Before he knew it, the creature was knocked to the ground. Donny gripped his neck and the others pinned down his legs.

‘Let’s rape it, said Donny.

‘Yes let’s....wait, how can I do that, I have no dick?’ said Sally.

‘Use your trotter, it’ll be fun.’

There was a lot of squealing. A mixture of pleasure and agony. It was a free for all and the creature was bleeding profusely from his arse. His skin was starting to break from all the stomping.

‘I fucking hate pigs!’ The creature was screaming now and the pigs scattered temporarily in surprise.

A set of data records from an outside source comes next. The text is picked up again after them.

Definition set_selectedIncidentIds (ids : list string) (s : IncidentsPageState) :=
  MkState ids (affectedRows s) (filters s) (pagination s).
Definition set_affectedRows (a : gmap string bool) (s : IncidentsPageState) :=
  MkState (selectedIncidentIds s) a (filters s) (pagination s).
Definition set_filters (f : option IncidentsFiltersType) (s : IncidentsPageState) :=
  MkState (selectedIncidentIds s) (affectedRows s) f (pagination s).
Definition set_pagination (pg : Pagination) (s : IncidentsPageState) :=
  MkState (selectedIncidentIds s) (affectedRows s) (filters s) pg.

Definition assign_store (f : AlertGroupStore → AlertGroupStore) (p : Page) : Page :=
  MkPage (state p) (pollingIntervalId p) (f (store p)) (calls p) (location p) (timers p).

Context `{AlertGroupStoreMethods}.

(** A call of a store method: logged, and the store changes as the
    method decides. *)
Definition call (c : StoreCall) (p : Page) : Page :=
  MkPage (state p) (pollingIntervalId p) (method_effect c (store p))
    (calls p ++ [c]) (location p) (timers p).

Definition LocationHelper_update (u : LocationUpdate) (p : Page) : Page :=
  MkPage (state p) (pollingIntervalId p) (store p) (calls p)
    (location p ++ [u]) (timers p).

Record Query : Type := MkQuery {
  cursorQuery : option string;
  startQuery : QueryValue;
  perpageQuery : QueryValue
}.

Definition constructor `{StringCoercion} (query : Query) (store0 : AlertGroupStore) : Page :=
  let cursor := if JS.truthy_ostring (cursorQuery query) then cursorQuery query else None in
  let start := number_or (startQuery query) 1 in
  let itemsPerPage := number_or (perpageQuery query) ITEMS_PER_PAGE in
  let store1 :=
    MkStore cursor itemsPerPage (liveUpdatesPaused store0) (incidentFilters store0) in
  let this :=
    MkPage
      (MkState [] ∅ None (MkPagination start (start + itemsPerPage - 1)))
      None store1 [] [] JS.no_timers in
  call updateSilenceOptions (call updateBulkActions this).

Definition clearPollingInterval (p : Page) : Page :=
  MkPage (state p) None (store p) (calls p) (location p)
    (JS.clearInterval (pollingIntervalId p) (timers p)).

Definition fetchIncidentData (filters : option IncidentsFiltersType) (isOnMount : bool)
    (p : Page) : Page :=
  let p1 := call (updateIncidentFilters filters isOnMount) p in
  LocationHelper_update
    (MkLocationUpdate "incidents" (incidentFilters (store p1)) "partial") p1.

(** [setPollingInterval(filters = this.state.filters, isOnMount = false)]:
    an omitted argument is [None]. *)
Definition setPollingInterval (filters_arg : option IncidentsFiltersType)
    (isOnMount_arg : option bool) (p : Page) : Page :=
  let filters :=
    match filters_arg with
    | Some f => Some f
    | None => filters (state p)
    end in
  let isOnMount := default false isOnMount_arg in
  let '(t, id) :=
    JS.setInterval (MkPoll filters isOnMount (POLLING_NUM_SECONDS * 1000)) (timers p) in
  MkPage (state p) (Some id) (store p) (calls p) (location p) t.

Definition componentWillUnmount (p : Page) : Page := clearPollingInterval p.

Definition handleFiltersChange (filters : IncidentsFiltersType) (isOnMount : bool)
    (p : Page) : Page :=
  let p1 := setState (λ s, set_selectedIncidentIds [] (set_filters (Some filters) s)) p in
  let p2 :=
    if negb isOnMount
    then setState (set_pagination (MkPagination 1 (incidentsItemsPerPage (store p1)))) p1
    else p1 in
  let p3 := clearPollingInterval p2 in
  let p4 := setPollingInterval (Some filters) (Some isOnMount) p3 in
  fetchIncidentData (Some filters) isOnMount p4.

(** [direction === 'prev' ? -1 : 1] *)
Definition direction_sign (direction : Direction) : float :=
  match direction with
  | prev => -1
  | next => 1
  end.

(** The same sign as an integer. *)
Definition direction_step (direction : Direction) : Z :=
  match direction with
  | prev => -1
  | next => 1
  end.

(** Moving the bound [x] by the page size [n] in the given direction, as
    [onChangeCursor] computes it, is exact. *)
Definition exact_shift (x n : float) (direction : Direction) : bool :=
  match number_value x, number_value n,
        number_value (x + n * direction_sign direction) with
  | Some a, Some b, Some c => (c =? a + direction_step direction * b)%Z
  | _, _, _ => false
  end.

Definition onChangeCursor (cursor : string) (direction : Direction) (p : Page) : Page :=
  let p1 := call (setIncidentsCursor cursor) p in
  setState (λ s,
    set_pagination
      (MkPagination
         (start (pagination (state p1))
            + incidentsItemsPerPage (store p1) * direction_sign direction)
         (end_ (pagination (state p1))
            + incidentsItemsPerPage (store p1) * direction_sign direction))
      (set_selectedIncidentIds [] s)) p1.

Definition handleChangeItemsPerPage (value : float) (p : Page) : Page :=
  let p1 := call (setIncidentsItemsPerPage value) p in
  setState (λ s,
    set_pagination (MkPagination 1 (incidentsItemsPerPage (store p1)))
      (set_selectedIncidentIds [] s)) p1.

(** [renderBulkActions]: every bulk button is rendered with
    [disabled={!hasSelected}]. *)
Definition hasSelected (p : Page) : bool :=
  (0 <? length (selectedIncidentIds (state p)))%nat.
Definition bulk_buttons_disabled (p : Page) : bool := negb (hasSelected p).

The creature tried to get up but he had been weakened by the attack.

The pigs circled him wondering what would happen next.

‘Let’s eat it,’ said Sally.

The four pigs licked their lips in anticipation and the creature screamed ‘I hate Pigs’ for as long as it took before Donny ate his face.

Nigel ate the creature’s cock and laughed because he’d never eaten cock before. Plus, he was harbouring a vendetta over his father who had been eaten during the occupation.

They were about a quarter the way in when Jesus turned up.

‘Fuck’s sake, what are you guys doing?’ He looked at the entrails dripping down the pigs’ snouts and shook his head.

‘We are supposed to be better than that,’ said Jesus. ‘Have I taught you nothing?’

Jesus started sobbing uncontrollably.

‘Jesus, we are so sorry’ said Fred, and everyone bowed their heads.

The pigs telepathised again and flanked Jesus.